Former U.S. Rep. Corrine Brown is due in court Monday for a hearing about attempts to reverse her conviction on 18 fraud and tax charges that could send her to federal prison.
Brown’s attorneys have been seeking a new trial or a judge’s order acquitting her of the 18 crimes — mostly wire and mail fraud involving fundraising for a sham charity — a jury found her guilty of in May.
They argued in court filings that the jury’s decision wasn’t valid because U.S. District Judge Timothy Corrigan removed a juror during deliberations and had the panel start over with an alternate.
The change violated Brown’s rights, the attorneys argued in submissions to the judge in June and July.
The original juror was dismissed after he told the judge “the Holy Spirit” had communicated to him that Brown was innocent, but that he believed he was still looking closely at evidence presented in the trial.

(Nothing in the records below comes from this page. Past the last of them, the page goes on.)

(** *** A whole round *)

Lemma all_reduce_round_spec generation op (first : T) (others : list T)
    (arrivals : list (nat * T)) (completions : list nat)
    (server : communicator_server) st0 calls :
  server !! generation = Some st0 ->
  length (data st0) = S (length others) ->
  data_available st0 = false ->
  arrivals ≡ₚ imap pair (first :: others) ->
  completions <> [] ->
  all_reduce_round generation op arrivals completions server calls
  = (returns
       (map (fun site => (site, make_ready_future (fold_left op others first)))
          completions,
        <[generation :=
            {| data := fold_left op others first :: others;
               data_available := match others with
                                 | [] => false
                                 | _ => true
                                 end |}]> server),
     calls + length others).
Proof.
  intros Hs Hlen Hf Hperm Hne. unfold all_reduce_round.
  rewrite (arrivals_fill generation (first :: others) arrivals server st0)
    by assumption.
  rewrite Hf.
  destruct others as [| o os].
  - rewrite (complete_all_idle generation op completions _
               {| data := [first]; data_available := false |} first []);
      [| apply lookup_insert_eq | reflexivity | right; reflexivity].
    simpl. f_equal. lia.
  - destruct completions as [| site rest]; [congruence |].
    set (total := fold_left op (o :: os) first).
    simpl complete_all. unfold Hpx.bind at 1.
    rewrite (get_complete_fold generation op _
               {| data := first :: o :: os; data_available := false |}
               first (o :: os));
      [| apply lookup_insert_eq | reflexivity | congruence | reflexivity].
    fold total. simpl fst. simpl snd. rewrite insert_insert_eq.
    unfold Hpx.bind.
    rewrite (complete_all_idle generation op rest _
               {| data := total :: o :: os; data_available := true |}
               total (o :: os));
      [| apply lookup_insert_eq | reflexivity | left; reflexivity].
    reflexivity.
Qed.

(** C1: take a generation whose buffer has one slot per site and the flag
    unset.  Once the calls of all sites have arrived, in any order, and the
    continuations of the sites run, in any order, every site's future is
    ready with the left-to-right reduction of slots 1, 2, ... seeded by slot
    0, and that value is what slot 0 holds afterwards; the buffers of other
    generations are untouched. *)
Theorem all_reduce_round_resolves (generation : N) (op : T -> T -> T)
    (first : T) (others : list T) (arrivals : list (nat * T))
    (completions : list nat) (server : communicator_server)
    (st0 : comm_state) (calls : nat) :
  server !! generation = Some st0 ->
  length (data st0) = S (length others) ->
  data_available st0 = false ->
  arrivals ≡ₚ imap pair (first :: others) ->
  completions ≡ₚ seq 0 (S (length others)) ->
  exists results server' calls',
    all_reduce_round generation op arrivals completions server calls
    = (returns (results, server'), calls')
    /\ results
       = map (fun site => (site, make_ready_future (fold_left op others first)))
           completions
    /\ (forall site : nat,
          (site < S (length others))%nat ->
          (site, make_ready_future (fold_left op others first)) ∈ results)
    /\ (exists st',
          server' !! generation = Some st'
          /\ data st' = fold_left op others first :: others)
    /\ (forall g : N, g <> generation -> server' !! g = server !! g).
Proof.
  intros Hs Hlen Hf Harr Hcomp.
  assert (Hne : completions <> []).
  { intros ->. apply Permutation_nil_l in Hcomp. discriminate Hcomp. }
  eexists _, _, _. split.
  { apply (all_reduce_round_spec generation op first others arrivals
             completions server st0 calls); assumption. }
  split; [reflexivity |]. split; [| split].
  - intros site Hsite.
    apply (list_elem_of_fmap_2
             (fun site => (site, make_ready_future (fold_left op others first)))).
    rewrite Hcomp. apply list_elem_of_In, in_seq. lia.
  - eexists. split; [apply lookup_insert_eq | reflexivity].
  - intros g Hg. apply lookup_insert_ne. congruence.
Qed.

(** C2: in the same round, however many continuations reach the finalizer
    and in whatever order, the reduction function is called [num_sites - 1]
    times in all.  A finalizer that finds the flag set calls it not at all
    and changes nothing; the finalizer that folds sets the flag. *)
Theorem reduce_fn_called_once_per_slot (generation : N) (op : T -> T -> T)
    (first : T) (others : list T) (arrivals : list (nat * T))
    (completions : list nat) (server : communicator_server)
    (st0 : comm_state) (calls : nat) :
  server !! generation = Some st0 ->
  length (data st0) = S (length others) ->
  data_available st0 = false ->
  arrivals ≡ₚ imap pair (first :: others) ->
  completions <> [] ->
  snd (all_reduce_round generation op arrivals completions server calls)
  = (calls + (S (length others) - 1))%nat
  /\ (forall (st : comm_state) (n : nat),
        data st <> [] -> data_available st = true ->
        exists answer, finalizer op st n = (returns (answer, st), n))
  /\ (forall (st : comm_state) (n : nat),
        (1 < length (data st))%nat -> data_available st = false ->
        exists answer st',
          finalizer op st n
          = (returns (answer, st'), (n + (length (data st) - 1))%nat)
          /\ data_available st' = true).
Proof.
  intros Hs Hlen Hf Harr Hne. split; [| split].
  - rewrite (all_reduce_round_spec generation op first others arrivals
               completions server st0 calls) by assumption.
    simpl. f_equal. lia.
  - intros st n Hd Hav. destruct (data st) as [| f os] eqn:E; [congruence |].
    exists f. apply (finalizer_idle op st f os n E). left. exact Hav.
  - intros st n Hd Hav. destruct (data st) as [| f os] eqn:E;
      [simpl in Hd; lia |].
    assert (Hos : os <> []) by (intros ->; simpl in Hd; lia).
    eexists _, _. split.
    + rewrite (finalizer_fold op st f os n E Hos Hav).
      simpl. rewrite Nat.sub_0_r. reflexivity.
    + reflexivity.
Qed.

Court rules say jurors are supposed to only consider evidence presented in court and any explanations of the law that are given there.
Although Corrigan doesn’t have to rule on Brown’s motions Monday, backers are asking Brown partisans to attend the hearing.
“I hope the courtroom will be filled with my supporters!” reads a note from Brown on a website that was set up to raise money for her legal expenses.
Brown tries to keep fans’ hopes alive in the note, telling backers: “While we were disappointed by the outcome, I want to emphasize that this is far from over! The jury’s verdict is NOT final! I will continue to fight!”
Getting any judge to order a new trial based on arguments that he made a mistake is close to impossible, but the filings and arguments at Monday’s hearing can be used in an appeal.
No date has been set for Brown to be sentenced, and she remains free.